A Metacircular Interpreter
Pink is an interpreter for λ↑↓ written in λ↑↓. On its own that is a
standard construction — the metacircular interpreter of every Lisp
textbook. What Part III shows is what staging does to the
construction: because the interpreter is written in a language with
lift, the interpreter can be made to compile the programs it
interprets, and then to compile itself. This chapter reads the
interpreter; the next two stage it.
The chapters in this part use the Purple session (narju at the
shell, the default REPL). The session’s own mechanics — define,
load, the tower it runs on — are Part IV’s subject; for now it is
just the place where the Pink bindings live.
Programs as data, environments as functions
Pink’s programs are quoted s-expressions and its environments are
functions from symbol to value. pink-eval takes both:
((pink-eval '(+ 1 2)) nil-env)
;=> 3
((pink-eval '(let x 5 (+ x 1))) nil-env)
;=> 6
((pink-eval '(cons 1 2)) nil-env)
;=> (1 . 2)
((pink-eval '(quote (a b))) nil-env)
;=> ('a 'b)
nil-env is the session’s name for the empty environment,
(lambda _ y 0) — every lookup answers 0. The reference
implementation uses the same silent zero, which makes an unbound
variable indistinguishable from a bound zero:
((pink-eval 'x) nil-env)
;=> 0
Binding forms extend the environment functionally: eval-let wraps
the incoming env in a new function that answers the binder’s name
and defers everything else. There is no environment data structure to
inspect, only a chain of closures.
The interpreted language is the staged core of λ↑↓ — the forms of
Parts I and II except cells, throw/catch, and I/O other than
log. Recursion needs no special treatment; a recursive function
runs as written —
((pink-eval '((lambda f n (if (eq? n 0) 1 (* n (f (- n 1))))) 5)) nil-env)
;=> 120
The shape of the source
The interpreter is one closed expression in lib/pink-forms.naj: a
let-chain of named handlers ending in a small dispatch function.

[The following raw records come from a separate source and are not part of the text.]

Lemma post_prepare n a limits totals :
  post (prepare_action n a limits totals) (fun r => digests_ok r.1) step_ok.
Proof.
  assert (forall k s d b size, digest_ok b -> digests_ok (mkPrepared k s d b size None None)) as Hd by by split.
  unfold prepare_action. eapply post_bind; [apply post_stopped|intros _ _]. destruct totals as [mat pre].
  destruct (fa_kind a).
  - eapply post_bind; [apply post_absent|intros _ _]. post_steps. apply post_ret, Hd, blake3_digest.
  - eapply post_bind; [apply post_expect|intros d _]. eapply post_bind; [apply post_absent|intros _ _].
    eapply post_bind; [apply post_p_s|intros p _]. eapply post_bind; [apply post_copy|]. intros r Hr.
    apply post_if; [by apply post_fail|by apply post_ret, Hd].
  - eapply post_bind; [destruct (fa_destination a); [apply post_absent|by apply post_ret]|intros _ _].
    eapply post_bind; [apply post_p_s|intros p _]. eapply post_bind; [apply post_hash_bounded|]. intros r Hr.
    apply post_if; [by apply post_fail|by apply post_ret, Hd].
  - eapply post_bind; [destruct (fa_destination a); [apply post_absent|by apply post_ret]|intros _ _].
    eapply post_bind; [apply post_p_s|intros p _]. eapply post_bind; [apply post_hash_bounded|]. intros r Hr.
    apply post_if; [by apply post_fail|by apply post_ret, Hd].
  - eapply post_bind; [apply post_p_s|intros p _]. eapply post_bind; [apply post_copy|]. intros r Hr.
    apply post_if; [by apply post_fail|]. eapply post_bind; [apply post_expect|intros c _].
    eapply post_bind; [apply post_charge|intros m _]. eapply post_bind; [apply post_p_s|intros _ _].
    apply post_ret. split; [apply blake3_digest|]. by intros d [= <-].
Qed.

Lemma post_link from to limits : post (link_or_conflict from to limits) anything step_ok.
Proof.
  eapply post_bind; [apply post_try, post_any|]. intros [[]|e] _; [by apply post_ret|].
  unfold hard_link_error. eapply post_bind; [apply post_try, post_any|]. intros [m|e'] _; [|by apply post_fail].
  apply post_if; [|by apply post_fail]. eapply post_bind; [apply post_hash|]. intros r Hr. by apply post_fail.
Qed.

Definition abort_ok (a : WriteAbort) : Prop := match a with WA_Conflict d => digest_ok d | _ => True end.
Definition replace_ok (o : ReplaceOutcome) : Prop := match o with RO_Conflict d => digest_ok d | _ => True end.
Section history.
Context (keyed_hash : bytes -> bytes -> bytes) (authority : PermitAuthority).
Notation verify := (verify keyed_hash authority).
Notation nonce_of := (nonce_of keyed_hash authority).
Notation material := (nonce_material authority).

Inductive step : Approvals -> event -> Approvals -> Prop :=
| step_counted s flight n s' :
    take_counter s = (Ok n, s') -> step (mkApprovals s flight) (Counted n) (mkApprovals s' (n :: flight))
| step_challenged s l1 n l2 now session_id capabilities expires action_digest c r s' :
    make_challenge keyed_hash authority session_id capabilities expires n action_digest = Ok c ->
    register_challenge now c s = (r, s') ->
    step (mkApprovals s (l1 ++ n :: l2)) (Challenged now session_id capabilities expires n action_digest r)
      (mkApprovals s' (l1 ++ l2))
| step_issued s flight now poisoned c r s' :
    issue keyed_hash authority now poisoned c s = (r, s') ->
    step (mkApprovals s flight) (Issued now poisoned c r) (mkApprovals s' flight)
| step_verified s flight now poisoned token session_id capabilities action_digest r s' :
    verify now poisoned token session_id capabilities action_digest s = (r, s') ->
    step (mkApprovals s flight) (Verified now poisoned token session_id capabilities action_digest r)
      (mkApprovals s' flight).

Inductive history : list event -> Approvals -> Prop :=
| history_start : history [] (mkApprovals authority_start [])
| history_step events s e s' : history events s -> step s e s' -> history (events ++ [e]) s'.

(** The challenges registered, with the counters and the materials of their nonces. *)
Definition registration (e : event) : option (Z * bytes * ApprovalChallenge) :=
  match e with
  | Challenged _ session_id capabilities expires n action_digest (Ok c) =>
      Some (n, material session_id capabilities expires n action_digest, c)
  | _ => None
  end.
Definition registered (events : list event) : list (Z * bytes * ApprovalChallenge) := omap registration events.
Lemma table_mono k columns rws rws' :
  len rws <= len rws' ->
  zsum (fun r => str_len (write_row r)) rws <= zsum (fun r => str_len (write_row r)) rws' ->
  field_len (mkField k (VTable (mkTable columns rws))) <= field_len (mkField k (VTable (mkTable columns rws'))).
Proof.
  intros Hl Hz. rewrite !table_len. pose proof (decimal_mono (len rws') (len rws)) as H.
  pose proof (len_nonneg rws). lia.
Qed.

(** ** The length of answers *)

Definition answer_len (r : FinalResponse) : Z := str_len (encode (response_document r)).

Lemma encoded_eq r : encoded r = Ok (encode (response_document r)).
Proof. unfold encoded. by rewrite FinalResponse_encode_eq. Qed.

Definition scalar_len (k : Key) (n : Z) : Z := field_len (mkField k (Scalar (AText (to_string n)))).
Definition data_len (d : ResultData) : Z := field_len (mkField (L "d") (ResultData_value d)).
Definition error_len (e : ErrorRecord) : Z :=
  field_len (mkField (L "e") (VRecord (mkRec ERROR_COLUMNS (ErrorRecord_cells e)))).
Definition paths_len (paths : list PathMapping) : Z :=
  if bool_decide (length paths = O) then 0
  else field_len (mkField (L "p") (rows PATH_COLUMNS PathMapping_cells paths)).
Definition option_len {A} (f : A -> Z) (o : option A) : Z := match o with Some a => f a | None => 0 end.

Lemma answer_len_eq r :
  answer_len r
  = field_len (mkField (L "t") (Scalar (AText (L "3")))) + scalar_len (L "i") (fp_request_id r)
    + scalar_len (L "s") (Status_code (fp_status r)) + paths_len (fp_paths r)
    + option_len data_len (fp_data r) + option_len error_len (fp_error r)
    + scalar_len (L "z") (fp_flags r) + field_len (mkField (L "r") (Scalar (optional_reference (fp_reference r)))).
Proof.
  unfold answer_len, encode, response_document, paths_len. cbn [fields]. rewrite str_len_bind.
  change (fun a => str_len (write_field a)) with field_len. rewrite !zsum_app, !zsum_cons, !zsum_nil.
  unfold scalar_len, option_len, data_len, error_len.
  destruct (bool_decide _), (fp_data r), (fp_error r); rewrite ?zsum_cons, ?zsum_nil; lia.
Qed.

Lemma scalar_len_mono k m n : 0 <= m -> str_len (to_string m) <= str_len (to_string n) -> 0 <= n ->
  scalar_len k m <= scalar_len k n.
Proof.
  intros Hm H Hn. unfold scalar_len, field_len, write_field. cbn [field_key field_value].
  rewrite !str_len_app, !decimal_written by lia. lia.
Qed.

Lemma digits_below n k : 0 <= n < 10 -> 0 <= k -> str_len (to_string n) <= str_len (to_string k).
Proof. intros Hn Hk. rewrite str_len_to_string, len_to_string_digit by lia. by apply decimal_bound_low. Qed.
(* ===== verification/PatchFacts.v ===== *)
(** * PatchFacts: a patch is its edits

    [apply_edits] is the specification of an edited file: the edits are carried out one
    by one, the last first, so that no edit moves another's place.  The loop of
    [prepare_file], which goes forward with a cursor, computes just that. *)

From S2P Require Import Prelude Text AsonModel AsonCodec AsonScalarFacts Capability Request.
From S2P Require Import RequestFacts Response ResponseFacts Budget Paths Store Governor Runtime.
From S2P Require Import Projection Workspace Manifest Disk Mutation Transaction JournalState.
From S2P Require Import RollbackFacts Durable ApplyFacts Committing PrepareFacts Publishing.
From S2P Require Import Atomicity Rows ProjectionFacts Patch AnswerFacts.

(** ** Edits *)

Definition splice (e : ResolvedEdit) (b : bytes) : bytes :=
  take (Z.to_nat (re_offset e)) b ++ re_replacement e ++ drop (Z.to_nat (re_offset e + re_delete_length e)) b.

Definition apply_edits (edits : list ResolvedEdit) (b : bytes) : bytes := foldr splice b edits.

(** The edits lie one after the other between [cursor] and [size]. *)
Fixpoint in_order (cursor : Z) (edits : list ResolvedEdit) (size : Z) : Prop :=
  match edits with
  | [] => cursor <= size
  | e :: edits => cursor <= re_offset e /\ in_order (re_offset e + re_delete_length e) edits size
  end.

Definition edit_typed (e : ResolvedEdit) : Prop := 0 <= re_offset e /\ 0 <= re_delete_length e.

Lemma in_order_le cursor edits size : Forall edit_typed edits -> in_order cursor edits size -> cursor <= size.
Proof.
  revert cursor. induction edits as [|e edits IH]; intros cursor Ht H; [done|].
  apply list.Forall_cons in Ht as [[Ho Hd] Ht]. destruct H as [H1 H2]. specialize (IH _ Ht H2). lia.
Qed.

(** What comes before the edits stays. *)
Lemma apply_edits_before cursor edits b :
  Forall edit_typed edits -> 0 <= cursor -> in_order cursor edits (len b) ->
  take (Z.to_nat cursor) (apply_edits edits b) = take (Z.to_nat cursor) b.
Proof.
  revert cursor. induction edits as [|e edits IH]; intros cursor Ht Hc H; [done|].
  apply list.Forall_cons in Ht as [[Ho Hd] Ht]. destruct H as [H1 H2]. pose proof (in_order_le _ _ _ Ht H2) as Hl.
  specialize (IH (re_offset e + re_delete_length e) Ht ltac:(lia) H2). cbn [apply_edits foldr]. fold (apply_edits edits b). unfold splice.
  assert (take (Z.to_nat (re_offset e)) (apply_edits edits b) = take (Z.to_nat (re_offset e)) b) as ->.
  { apply (f_equal (take (Z.to_nat (re_offset e)))) in IH. rewrite !take_take in IH.
    by rewrite Nat.min_l in IH by lia. }
  rewrite take_app_le by (rewrite length_take; unfold len in Hl; lia). rewrite take_take. f_equal. lia.
Qed.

Each handler has the same curried signature — it receives tie and
eval (explained below), the stage parameter l (next chapter), the
expression, and the environment. A representative pair:
(let eval-plus
(lambda _ tie (lambda _ eval (lambda _ l (lambda _ exp (lambda _ env
(+ (((eval l) (cadr exp)) env)
(((eval l) (caddr exp)) env)))))))
(let eval-if
(lambda _ tie (lambda _ eval (lambda _ l (lambda _ exp (lambda _ env
(if (((eval l) (cadr exp)) env)
(((eval l) (caddr exp)) env)
(((eval l) (cadddr exp)) env)))))))
Each form of the object language is interpreted by the same form of
the meta language: Pink’s + is the floor’s +, Pink’s if is the
floor’s if. This is the metacircular bargain — the interpreter is
short because it inherits the semantics it implements — and it is
also, in Part II’s terms, exactly what makes the interpreter
stageable: handlers written against ordinary values work unchanged
when the values are code.
base-eval is the dispatch: numbers are constants, symbols are
variable lookups, and a pair dispatches on its head through a chain
of eq? tests to the matching handler. After the special forms comes
application. The final expression of the chain ties the knot:
(lambda tie eval
(lambda _ l
(lambda _ exp
(lambda _ env
(((((base-eval tie) eval) l) exp) env)))))
The self-name tie is the interpreter’s own recursion — every
handler’s eval is this function — and it is also the seam at which
the interpreter can be replaced (below).
Booting from data
The session gets pink-eval by reading lib/pink-forms.naj as data
and animating it with the floor’s trans/evalms primitives (the
floor reference lists both): read-file produces the expression as a
list, trans translates it to a code value, evalms evaluates that
under an empty environment. The interpreter’s source exists exactly
once, in that file; the session also keeps it as plain data:
(car pink-poly-src)
;=> 'let
Programs, interpreters, and the sources of interpreters are all the same kind of value — quoted lists — which is the precondition for everything in the Futamura chapter.
Extending the evaluator
delta-eval is a Pink form that runs a subprogram under a modified
interpreter. Its first operand evaluates to an extension: a function
that receives tie — the unmodified dispatch — and returns a
replacement evaluator, deferring to tie for whatever it does not
change. An extension that logs every variable lookup:
((pink-eval '(delta-eval (lambda _ tie (lambda _ eval (lambda ev l (lambda _ exp (lambda _ env (if (symbol? exp) (log 0 (((eval l) exp) env)) ((((tie ev) l) exp) env))))))) (let x 3 (+ x x)))) nil-env)
;=> [log] 3
;=> [log] 3
;=> 6
The two [log] lines are the two lookups of x; the sum still comes
out. Nothing about the interpreter was anticipated for this — the
extension point is just the tie argument every handler already
threads. The matcher chapter’s reference implementation uses the same
mechanism to build a tracing matcher.